Listing 12. Jetty HttpClient


// create a low-level Jetty HTTP/2 client
HTTP2Client lowLevelClient = new HTTP2Client();
lowLevelClient.start();

// create a high-level Jetty client
HttpClient client = new HttpClient(new HttpClientTransportOverHTTP2(lowLevelClient), null);
client.start();

// request-response exchange
ContentResponse response = client.GET("http://localhost:" + server.getLocalport());

The Jetty project is an early adopter of the new HTTP/2 specification. Netty is another library that supports HTTP/2. Java 9 will also include an HttpClient that supports both HTTP 1.1 and HTTP/2 (JEP 110). It is expected that the Java 9 HttpClient will make use of new Java language features such as lambda expressions.

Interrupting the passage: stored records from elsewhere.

(* ===== verification/PageDir.v ===== *)
(** Address spaces: kernel/src/kernel/mem/paging/mod.rs (the page table of a
    process, [APageTable]) and the mapping of the kernel heap
    (kernel/src/kernel/mem/heap.rs).

    [SupplyLaws] adds to the interfaces of Paging.v when the library's
    operations succeed: a mapping takes at most three frames for tables and
    fails only on a path with a huge page.  A level-4 table is its list of
    512 entries; [RootLaws] says that a walk through it depends on the entry
    of the page alone. *)
From S2P Require Import Prelude FrameAlloc Paging Mmap.
Open Scope Z_scope.

(** ** Interfaces *)

(** [Page::range_inclusive] of the pages containing two addresses. *)
Class PageIncl := { page_range_inclusive : Z → Z → list Z }.

Class PageInclLaws `{PageIncl} := {
  range_inclusive_spec : ∀ a n k, aligned a → canonical a → 0 <= k < PAGE →
    page_range_inclusive a (a + PAGE * Z.of_nat n + k) = pages_from a (S n)
}.

(** When frames are handed out and mappings succeed.  [room] counts the
    frames left, [free_frames] are the frames the allocator may still hand
    out, [mappable] pages have no huge page on their path. *)
Class SupplyLaws (P A : Type) `{MapperLaws P A} `{FrameAllocator A} := {
  room : A → Z;
  free_frames : A → gset Z;
  alloc_wf : A → Prop;
  mappable : P → Z → Prop;
  alloc_room : ∀ a, alloc_wf a → 0 < room a → ∃ a' f,
    alloc_frame a = Ret (a', Some f) ∧ room a' = room a - 1 ∧ alloc_wf a' ∧
    f ∈ free_frames a ∧ f mod PAGE = 0 ∧ free_frames a' ⊆ free_frames a ∖ {[f]};
  map_room : ∀ p pg f fl a, alloc_wf a → mappable p pg → view p !! pg = None → 3 <= room a →
    ∃ p' a', map_to p pg f fl a = (p', a', Ok tt) ∧ room a - 3 <= room a' ∧ alloc_wf a' ∧
    free_frames a' ⊆ free_frames a;
  map_mappable : ∀ p pg f fl a q, mappable p q → mappable (fst (fst (map_to p pg f fl a))) q;
  unmap_mappable : ∀ p pg q, mappable p q → mappable (fst (unmap p pg)) q
}.

(** The index of a page in the level-4 table. *)
Definition p4_index (pg : Z) : nat := Z.to_nat (Z.land (Z.shiftr pg 39) 0x1ff).

(** [OffsetPageTable::new] on a level-4 table. *)
Class RootTable (P : Type) := { offset_table : list Z → P }.

Class RootLaws (P A : Type) `{SupplyLaws P A} `{RootTable P} := {
  walk : Z → Z → option Z;
  walk_empty : ∀ pg, walk 0 pg = None;
  offset_view : ∀ es pg, view (offset_table es) !! pg = walk (es !!! p4_index pg) pg;
  offset_mappable : ∀ es pg, es !!! p4_index pg = 0 → mappable (offset_table es) pg
}.
(** Stores through a table that maps the range one to one: [at_ i] is where
    the byte [i] goes. *)
Lemma write_virt_spec (p : P) bytes (mem : Z → u8) addr (at_ : nat → Z) :
  (∀ i, (i < length bytes)%nat → hw p (addr + Z.of_nat i) = Some (at_ i)) →
  (∀ i j, (i < length bytes)%nat → (j < length bytes)%nat → at_ i = at_ j → i = j) →
  ∃ mem', write_virt p mem addr bytes = Ret mem' ∧
    (∀ i b, bytes !! i = Some b → mem' (at_ i) = b) ∧
    (∀ y, (∀ i, (i < length bytes)%nat → at_ i ≠ y) → mem' y = mem y).
Proof.
  revert mem addr at_. induction bytes as [|b bytes IH]; intros mem addr at_ Hhw Hinj;
    cbn [write_virt].
  { exists mem. split; [done|]. split; [|done]. intros i b Hb. by rewrite lookup_nil in Hb. }
  cbn [length] in Hhw, Hinj. pose proof (Hhw 0%nat ltac:(lia)) as Hw0. rewrite Z.add_0_r in Hw0. rewrite Hw0.
  destruct (IH (λ y, if decide (y = at_ 0%nat) then b else mem y) (addr + 1) (λ i, at_ (S i)))
    as (mem' & E & Hin & Hout).
  - intros i Hi. replace (addr + 1 + Z.of_nat i) with (addr + Z.of_nat (S i)) by lia.
    apply Hhw. lia.
  - intros i j Hi Hj Hij. apply Hinj in Hij; lia.
  - exists mem'. split; [done|]. split.
    + intros [|i] c Hc; [|by apply Hin]. injection Hc as <-. rewrite Hout.
      * by rewrite decide_True.
      * intros i Hi Heq. apply Hinj in Heq; lia.
    + intros y Hy. rewrite Hout.
      * rewrite decide_False; [done|]. intros ->. by apply (Hy 0%nat); cbn [length]; [lia|].
      * intros i Hi. apply Hy. cbn [length]. lia.
Qed.

Lemma unmap_from_mappable pages (p : P) q :
  mappable p q → mappable (fst (unmap_pages_from pages p)) q.
Proof.
  revert p. induction pages as [|pg pages IH]; intros p Hq; cbn [unmap_pages_from]; [done|].
  pose proof (unmap_mappable p pg q Hq) as Hq'.
  destruct (unmap p pg) as [p1 [f|e]]; cbn [fst] in Hq'; [by apply IH|done].
Qed.

(** Where the pages of a segment lead once they are mapped. *)
Definition place (p : P) (a : Z) : Z := default 0 (view p !! (a - a mod PAGE)) + a mod PAGE.

Lemma place_hw (p : P) a : is_Some (view p !! (a - a mod PAGE)) → hw p a = Some (place p a).
Proof. intros [f Hf]. rewrite (hw_mapped _ _ _ Hf). unfold place. by rewrite Hf. Qed.

Lemma place_frame (p : P) a f :
  view p !! (a - a mod PAGE) = Some f → f mod PAGE = 0 →
  place p a - place p a mod PAGE = f ∧ place p a mod PAGE = a mod PAGE.
Proof.
  intros Hf Hm. replace (place p a) with (f + a mod PAGE) by (unfold place; by rewrite Hf).
  assert (E : (f + a mod PAGE) mod PAGE = a mod PAGE).
  { rewrite Zplus_mod, Hm, Z.add_0_l, !Zmod_mod. done. }
  rewrite E. split; [lia|done].
Qed.

(** What loading one segment does. *)
Record loaded (data : list u8) (h : ProgramHeader) (new old : P) (a : A) (mem : Z → u8)
    (new' old' : P) (a' : A) (mem' : Z → u8) : Prop := {
  ld_bytes : ∀ i, 0 <= i < p_memsz h → ∃ f, view new' !! (p_vaddr h + i - (p_vaddr h + i) mod PAGE) = Some f ∧
    f ∈ free_frames a ∧ (f ∉ free_frames a') ∧ f mod PAGE = 0 ∧
    mem' (f + (p_vaddr h + i) mod PAGE) =
      if decide (i < p_filesz h) then nth (Z.to_nat (p_offset h + i)) data (byte 0) else byte 0;
  ld_new : ∀ pg, pg ∉ seg_pages h → view new' !! pg = view new !! pg;
  ld_pages : ∀ pg, pg ∈ seg_pages h → is_Some (view new' !! pg);
  ld_old : view old' = view old;
  ld_mem : ∀ y, y - y mod PAGE ∉ free_frames a → mem' y = mem y;
  ld_free : free_frames a' ⊆ free_frames a;
  ld_room : room a - 7 * zlen (seg_pages h) <= room a';
  ld_wf : alloc_wf a';
  ld_mnew : ∀ q, mappable new q → mappable new' q;
  ld_mold : ∀ q, mappable old q → mappable old' q
}.

(** A table that maps pages one to one to frames. *)
Definition maps_once (p : P) (pages : list Z) : Prop :=
  (∀ pg, pg ∈ pages → ∃ f, view p !! pg = Some f ∧ f mod PAGE = 0) ∧
  (∀ pg1 pg2 f, pg1 ∈ pages → pg2 ∈ pages →
     view p !! pg1 = Some f → view p !! pg2 = Some f → pg1 = pg2).

Lemma place_inj (p : P) pages a b :
  maps_once p pages → a - a mod PAGE ∈ pages → b - b mod PAGE ∈ pages →
  place p a = place p b → a = b.
Proof.
  intros [Hmap Hinj] Pa Pb Heq.
  destruct (Hmap _ Pa) as (f & Hf & Hfa), (Hmap _ Pb) as (g & Hg & Hga).
  destruct (place_frame _ _ _ Hf Hfa) as [Hp1 Hm1], (place_frame _ _ _ Hg Hga) as [Hp2 Hm2].
  rewrite Heq in Hp1, Hm1. rewrite Hp1 in Hp2. subst g.
  pose proof (Hinj _ _ f Pa Pb Hf Hg) as Hpg. rewrite Hm1 in Hm2. lia.
Qed.

(** Storing [bytes] at [addr] on such pages. *)
Lemma store_range (p : P) pages mem addr bytes :
  maps_once p pages →
  (∀ k, addr <= k < addr + zlen bytes → k - k mod PAGE ∈ pages) →
  ∃ mem', write_virt p mem addr bytes = Ret mem' ∧
    (∀ k, addr <= k < addr + zlen bytes →
       mem' (place p k) = nth (Z.to_nat (k - addr)) bytes (byte 0)) ∧
    (∀ y, (∀ k, addr <= k < addr + zlen bytes → place p k ≠ y) → mem' y = mem y).
Proof.
  intros Hmap Hpg. unfold zlen in *.
  destruct (write_virt_spec p bytes mem addr (λ i, place p (addr + Z.of_nat i))) as (mem' & E & Hin & Hout).
  - intros i Hi. apply place_hw. destruct (proj1 Hmap _ (Hpg (addr + Z.of_nat i) ltac:(lia))) as (f & Hf & _). eauto.
  - intros i j Hi Hj Heq. apply (place_inj p pages) in Heq; [lia|done|apply Hpg; lia|apply Hpg; lia].
  - exists mem'. split; [done|]. split.
    + intros k Hk. replace k with (addr + Z.of_nat (Z.to_nat (k - addr))) at 1 by lia. apply Hin.
      destruct (nth_lookup_or_length bytes (Z.to_nat (k - addr)) (byte 0)); [done|lia].
    + intros y Hy. apply Hout. intros i Hi. apply Hy. lia.
Qed.

(** Storing [bytes] at the offset [k] of a segment. *)
Lemma store_part data h (p : P) mem k bytes :
  seg_ok data h → maps_once p (seg_pages h) → 0 <= k → k + zlen bytes <= p_memsz h →
  ∃ mem', write_virt p mem (p_vaddr h + k) bytes = Ret mem' ∧
    (∀ i, k <= i < k + zlen bytes →
       mem' (place p (p_vaddr h + i)) = nth (Z.to_nat (i - k)) bytes (byte 0)) ∧
    (∀ y, (∀ i, k <= i < k + zlen bytes → place p (p_vaddr h + i) ≠ y) → mem' y = mem y).
Proof.
  intros Hok Hmap Hk Hlen.
  destruct (store_range p (seg_pages h) mem (p_vaddr h + k) bytes) as (mem' & E & Hin & Hout); [done| |].
  - intros x Hx. replace x with (p_vaddr h + (x - p_vaddr h)) by lia. apply (seg_page_in data); [done|lia].
  - exists mem'. split; [done|]. split.
    + intros i Hi. rewrite Hin by lia. do 2 f_equal. lia.
    + intros y Hy. apply Hout. intros x Hx. replace x with (p_vaddr h + (x - p_vaddr h)) by lia.
      apply Hy. lia.
Qed.

(** The bytes of the segment after both stores. *)
Lemma store_segment data h (p : P) mem :
  seg_ok data h → maps_once p (seg_pages h) →
  ∃ mem', (let! mem := copy_to_mem p mem (p_vaddr h)
                (take (Z.to_nat (p_filesz h)) (drop (Z.to_nat (p_offset h)) data)) in
           if decide (p_filesz h < p_memsz h)
           then let! z := va_add (p_vaddr h) (p_filesz h) in
                zero_mem p mem z (p_memsz h - p_filesz h)
           else Ret mem) = Ret mem' ∧
    (∀ i, 0 <= i < p_memsz h → mem' (place p (p_vaddr h + i)) =
       if decide (i < p_filesz h) then nth (Z.to_nat (p_offset h + i)) data (byte 0) else byte 0) ∧
    (∀ y, (∀ i, 0 <= i < p_memsz h → place p (p_vaddr h + i) ≠ y) → mem' y = mem y).
Proof.
  intros Hok Hmap. pose proof Hok as [Hv Hms Hfs Ho Hd Hdl Hlow].
  set (bytes := take _ _).
  assert (Hbl : zlen bytes = p_filesz h).
  { unfold bytes, zlen in *. rewrite length_take, length_drop. lia. }
  assert (Hnth : ∀ i, 0 <= i < p_filesz h →
    nth (Z.to_nat i) bytes (byte 0) = nth (Z.to_nat (p_offset h + i)) data (byte 0)).
  { intros i Hi. unfold bytes. rewrite nth_firstn, nth_skipn.
    rewrite (proj2 (Nat.ltb_lt _ _)) by lia. f_equal. lia. }
  destruct (store_part data h p mem 0 bytes) as (mem1 & E1 & Hin1 & Hout1); [done|done|lia|lia|].
  unfold copy_to_mem. rewrite Z.add_0_r in E1. rewrite E1. cbn [obind].
  rewrite Hbl, Z.add_0_l in Hin1, Hout1.
  destruct (decide (p_filesz h < p_memsz h)) as [Hlt|Hge].
  - rewrite va_add_canonical by (try (left; lia); lia). cbn [obind]. unfold zero_mem.
    set (zeros := replicate _ _).
    assert (Hzl : zlen zeros = p_memsz h - p_filesz h) by (unfold zlen, zeros; rewrite length_replicate; lia).
    destruct (store_part data h p mem1 (p_filesz h) zeros) as (mem2 & E2 & Hin2 & Hout2); [done|done|lia|lia|].
    exists mem2. split; [done|]. split.
    + intros i Hi. case_decide.
      * assert (Hpg : ∀ x, 0 <= x < p_memsz h → p_vaddr h + x - (p_vaddr h + x) mod PAGE ∈ seg_pages h)
          by (intros x Hx; by apply (seg_page_in data)).
        rewrite Hout2, Hin1 by (lia || (intros j Hj Heq;
          pose proof (place_inj p _ _ _ Hmap (Hpg j ltac:(lia)) (Hpg i ltac:(lia)) Heq); lia)).
        rewrite Z.sub_0_r. apply Hnth. lia.
      * rewrite Hin2 by lia. unfold zeros. rewrite nth_lookup.
        destruct (replicate _ _ !! _) as [x|] eqn:Ex; [|done]. by apply lookup_replicate in Ex as [-> _].
    + intros y Hy. rewrite Hout2, Hout1; [done|..]; intros i Hi; apply Hy; lia.
  - exists mem1. split; [done|]. split.
    + intros i Hi. rewrite decide_True, Hin1 by lia. rewrite Z.sub_0_r. apply Hnth. lia.
    + intros y Hy. apply Hout1. intros i Hi. apply Hy. lia.
Qed.

Lemma load_segment_total data h (new old : P) (a : A) mem :
  seg_ok data h → alloc_wf a → 7 * zlen (seg_pages h) <= room a →
  (∀ pg, pg ∈ seg_pages h → view new !! pg = None ∧ view old !! pg = None ∧
                            mappable new pg ∧ mappable old pg) →
  ∃ new' old' a' mem', load_segment (prof := prof) h data new old a mem = Ret (new', old', a', mem') ∧
    loaded data h new old a mem new' old' a' mem'.
Proof.
  intros Hok Hwf Hroom Hall. pose proof Hok as [Hv Hms Hfs Ho Hd Hdl Hlow]. unfold load_segment.
  destruct (seg_range data h Hok) as (-> & m & E1 & E2). cbn [obind]. rewrite E1. cbn [obind]. rewrite E2.
  destruct (mapper_map_total (seg_pages h) (get_pagetableflags (p_flags h)) new old a)
    as (new1 & old1 & a1 & E3 & G); [apply pages_from_NoDup|done|done|done|].
  rewrite E3. cbn [obind]. unfold uadd.
  rewrite uarith_in_range by (unfold in_usize, USIZE_MAX; lia). cbn [obind].
  rewrite decide_False by lia. destruct G as [G1 G2 G3 G4 G5 G6 G7 G8 G9].
  assert (Hsame : ∀ pg, pg ∈ seg_pages h → view old1 !! pg = view new1 !! pg).
  { intros pg Hpg. destruct (G1 pg Hpg) as (f & Hf & Hf' & _). congruence. }
  assert (Hmap : maps_once old1 (seg_pages h)).
  { split.
    - intros pg Hpg. destruct (G1 pg Hpg) as (f & _ & Hf & _ & _ & Hfa). eauto.
    - intros pg1 pg2 f Hp1 Hp2. rewrite !Hsame by done. by apply G2. }
  destruct (store_segment data h old1 mem Hok Hmap) as (mem2 & E4 & Hin & Hout).
  destruct (copy_to_mem old1 mem (p_vaddr h) _) as [mem1| | |]; cbn [obind] in E4 |- *; try done.
  rewrite E4. cbn [obind]. unfold mapper_unmap.
  destruct (unmap_pages_from_view (seg_pages h) old1) as (old2 & E5 & Hold2).
  { apply pages_from_NoDup. }
  { intros pg Hpg. destruct (proj1 Hmap pg Hpg) as (f & Hf & _). eauto. }
  pose proof (λ q, unmap_from_mappable (seg_pages h) old1 q) as Hmu. rewrite E5 in Hmu |- *.
  cbn [obind fst] in Hmu |- *. exists new1, old2, a1, mem2. split; [done|].
  split; try done.
  - intros i Hi. pose proof (seg_page_in data h i Hok Hi) as Pi. cbv zeta in Pi.
    destruct (G1 _ Pi) as (f & Hf & Hfo & Hff & Hnf & Hfa). exists f. split_and!; try done.
    rewrite <- Hin by done. unfold place. by rewrite Hfo.
  - intros pg Hpg. destruct (G1 pg Hpg) as (f & Hf & _). eauto.
  - apply map_eq. intros q. rewrite Hold2.
    destruct (decide (q ∈ seg_pages h)) as [Hq|Hq]; [|by apply G4].
    by destruct (Hall q Hq) as (_ & -> & _).
  - intros y Hy. apply Hout. intros i Hi <-. apply Hy.
    pose proof (seg_page_in data h i Hok Hi) as Pi. cbv zeta in Pi.
    destruct (G1 _ Pi) as (f & _ & Hfo & Hff & _ & Hfa).
    by destruct (place_frame _ _ _ Hfo Hfa) as [-> _].
  - intros q Hq. by apply Hmu, G9.
Qed.

Lemma loaded_mono data h new old a mem new' old' a' mem' new2 a2 mem2 i :
  loaded data h new old a mem new' old' a' mem' → free_frames a2 ⊆ free_frames a' →
  (∀ pg, pg ∈ seg_pages h → view new2 !! pg = view new' !! pg) →
  (∀ y, y - y mod PAGE ∉ free_frames a' → mem2 y = mem' y) →
  seg_ok data h → 0 <= i < p_memsz h →
  ∃ f, view new2 !! (p_vaddr h + i - (p_vaddr h + i) mod PAGE) = Some f ∧
    mem2 (f + (p_vaddr h + i) mod PAGE) =
      if decide (i < p_filesz h) then nth (Z.to_nat (p_offset h + i)) data (byte 0) else byte 0.
Proof.
  intros L Hsub Hview Hmem Hok Hi. destruct (ld_bytes _ _ _ _ _ _ _ _ _ _ L i Hi) as (f & Hf & Hff & Hnf & Hfa & Hb).
  exists f. rewrite Hview by (by apply (seg_page_in data)). split; [done|].
  rewrite Hmem; [done|]. set (o := (p_vaddr h + i) mod PAGE).
  assert (Ho : (f + o) mod PAGE = o) by (unfold o; by rewrite Zplus_mod, Hfa, Z.add_0_l, !Zmod_mod).
  rewrite Ho. by replace (f + o - o) with f by lia.
Qed.
(* ===== verification/ThreadInit.v ===== *)
(** The life of a thread on its first stack: what [init_kernel_task] and
    [init_usr_task] (kernel/src/arch/x86/context/mod.rs) build, that
    [switch_and_apply] starts the thread from it, and how a kernel thread's
    function returns into the trampoline.  The routines and the machine are
    those of Context.v. *)
From S2P Require Import Prelude Abi Tasks Syscalls Context.
Open Scope Z_scope.

(** ** The first stack of a thread *)

(** The bytes [init_kernel_task] and [init_usr_task] may write below the top
    of the new stack. *)
Definition INIT_BYTES : Z := 800.

(** [n] words at [a] lie outside the part of the stack below [top] that is written. *)
Definition apart (top a n : Z) : Prop := a + 8 * n <= top - INIT_BYTES ∨ top <= a.

(** A stack under construction: the words [vs] are on it, memory outside its
    area is the memory of [m0], the registers outside [ch] are those of [m0]. *)
Record building (m0 : Machine) (top : Z) (ch : list reg) (vs : list Z) (m : Machine) : Prop := {
  bu_stk : stk m vs;
  bu_rsp : regs m RSP = top - 8 * zlen vs;
  bu_mem : ∀ a, a < top - INIT_BYTES ∨ top <= a → mem m a = mem m0 a;
  bu_regs : ∀ r, r ∉ RSP :: ch → regs m r = regs m0 r;
  bu_fpu : fpu m = fpu m0
}.
(* ===== verification/BuildProps.v ===== *)
(** Theorems about building threads and processes (TaskBuild.v): every call
    that spawns is one transition of the task manager, the stacks of the
    threads of a process do not overlap, what a process inherits, and how its
    arguments reach it. *)
From stdpp Require Import sorting.
From S2P Require Import Prelude Abi Fd RamFile Tasks Syscalls FrameAlloc Paging Mmap PageDir Elf Context TaskBuild.
Open Scope Z_scope.

(** ** What a call does to the task manager *)

(** [quiet m]: [m] leaves the task manager and the run queue alone, in every
    case in which it returns. *)
Section Quiet.
Context {P A E : Type}.
Implicit Types s : Build P A.

Definition quiet {X} (m : M (Build P A) E X) : Prop :=
  ∀ s s' r, m s = Ret (s', r) → b_tm s' = b_tm s ∧ b_rr s' = b_rr s.

Lemma quiet_ok {X} (x : X) : quiet (mok x).
Proof. intros s s' r [= <- <-]. done. Qed.

Lemma quiet_err {X} e : quiet (merr e : M _ _ X).
Proof. intros s s' r [= <- <-]. done. Qed.

Lemma quiet_panic {X} : quiet (mpanic : M _ _ X).
Proof. intros s s' r [=]. Qed.

Lemma quiet_bind {X Y} (m : M (Build P A) E X) (k : X → M (Build P A) E Y) :
  quiet m → (∀ x, quiet (k x)) → quiet (mthen m k).
Proof.
  intros Hm Hk s s' r [(s1 & x & H1 & H2)|(e & H1 & ->)]%mthen_Ret_inv; [|by eapply Hm].
  destruct (Hm _ _ _ H1) as [<- <-]. by eapply Hk.
Qed.

(** A step that computes something outside the state first. *)
Lemma quiet_out {X Y} (o : Outcome X) (k : X → M (Build P A) E Y) :
  (∀ x, quiet (k x)) → quiet (λ s, let! x := o in k x s).
Proof. intros Hk s s' r. destruct o as [x| | |]; try done. apply Hk. Qed.

End Quiet.

Create HintDb quiet.
#[export] Hint Resolve quiet_ok quiet_err quiet_panic quiet_bind quiet_out : quiet.

(** Steps written out over the state: everything but the manager and the
    queue may change. *)
Ltac quiet_step :=
  intros ? ? ?;
  repeat match goal with
         | |- context [obind ?m _] => destruct m; cbn [obind]; try done
         | |- context [match ?x with _ => _ end] => destruct x
         end;
  try done; intros [= <- <-]; done.

Section Spawn.
Context {prof : Profile} {P A : Type} `{VirtOps} `{PageIncl} `{Mapper P A} `{FrameAllocator A}
  `{RootTable P} `{Hardware P}.
Context (hhdm phys_offset : Z) (user_sel kernel_sel : Z * Z) (kernel_root default_trampoline : Z).
Context (fs_open : str → Z → Result SysErrCode ptr) (cr3 : Z * list Z)
  (elf_parse : list u8 → option (Z * option (list ProgramHeader)))
  (init_usr : UsrTaskInfo → Z → list Z → Z) (init_kernel : KTaskInfo → Z → list Z → Z)
  (read_user : Z → Z → list u8).
Implicit Types s : Build P A.

Abbreviation B := (M (Build P A) ThreadingError).

Lemma Task_new_quiet s : b_tm (fst (Task_new s)) = b_tm s ∧ b_rr (fst (Task_new s)) = b_rr s.
Proof.
  unfold Task_new, TaskCore_new. cbn. destruct (current_thread (b_tm s)); [|done].
  by destruct (current_pgr (b_tm s)).
Qed.

Lemma from_addr_quiet addr : quiet (from_addr default_trampoline addr : B _).
Proof.
  intros s s' r. unfold from_addr. pose proof (Task_new_quiet s) as Hq.
  destruct (Task_new s) as [s1 t]. intros [= <- <-]. exact Hq.
Qed.

Lemma from_bytes_quiet bytes : quiet (from_bytes default_trampoline bytes : B _).
Proof.
  intros s s' r. unfold from_bytes. pose proof (Task_new_quiet s) as Hq.
  destruct (Task_new s) as [s1 t]. intros [= <- <-]. exact Hq.
Qed.

Lemma from_fn_quiet f : quiet (from_fn default_trampoline f : B _).
Proof.
  intros s s' r. unfold from_fn. pose proof (Task_new_quiet s) as Hq.
  destruct (Task_new s) as [s1 t]. destruct (va_new f); try done. intros [= <- <-]. exact Hq.
Qed.

Lemma with_core_quiet {S} (b : TaskBuilder S) f : quiet (with_core b f : B _).
Proof. intros s s' r [= <- <-]. done. Qed.

Lemma get_core_quiet {S} (b : TaskBuilder S) : quiet (get_core b : B _).
Proof. intros s s' r. unfold get_core. destruct (b_cores s !! core_ref b); [|done]. by intros [= <- <-]. Qed.

Lemma mut_core_quiet {S} (b : TaskBuilder S) f : quiet (mut_core b f : B _).
Proof. unfold mut_core. destruct (try_mut _); [apply with_core_quiet|apply quiet_panic]. Qed.

Lemma kstack_quiet : quiet (kstack : B _).
Proof. intros s s' r. unfold kstack. destruct (allocate_kstack _) as [x| | |]; try done. by intros [= <- <-]. Qed.

Lemma ustack_quiet t start : quiet (ustack t start : B _).
Proof.
  intros s s' r. unfold ustack. destruct (allocate_userstack _ _ _) as [[[p a] x]| | |]; try done.
  by intros [= <- <-].
Qed.

Lemma new_pagedir_quiet : quiet (new_pagedir hhdm phys_offset cr3 : B _).
Proof.
  intros s s' r. unfold new_pagedir. destruct (create_new_pagedir _ _ _ _ _ _) as [x| | |]; try done.
  by intros [= <- <-].
Qed.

Many other popular HTTP frameworks and libraries are in the planning stages of implementing HTTP/2. The Apache HttpClient project plans to implement experimental and incomplete HTTP/2 support for the next HttpClient 5.0 only.

In conclusion

HTTP/2 is a huge step toward making the web faster and more responsive, and it has already been adopted by some major web browsers. The current version of Chrome supports HTTP/2 by default, and so does the current version of Firefox. More browsers and other web components will follow.

While HTTP/2 completely renovates core elements of HTTP, it hasn’t changed the protocol’s high level syntax. This is good news for developers because it means that you should be able to support HTTP/2 without changing your application code. All you need to do is update and/or replace your proxy and server infrastructure. That said, as you adopt HTTP/2 it will likely benefit you to re-think some of your classic HTTP workarounds, such as domain sharding, resource inlining, and image sprites.

Although the Java Servlet 4.0 specification is a work in progress, you can leverage certain HTTP/2 features now by using proprietary web-container extensions or features of pre-connected HTTP/2 proxies. The HTTP/2 proxy nghttpx is one example. It supports HTTP/2 push by looking into the response-header link fields which includes the attribute rel=preload; such resources will then be pushed to the front-end client. Once again, we are only at the beginning. Many more implementations are yet to come.

The bottom line is: HTTP/2 is here, and it is here to stay. Make use of it. Make the web faster.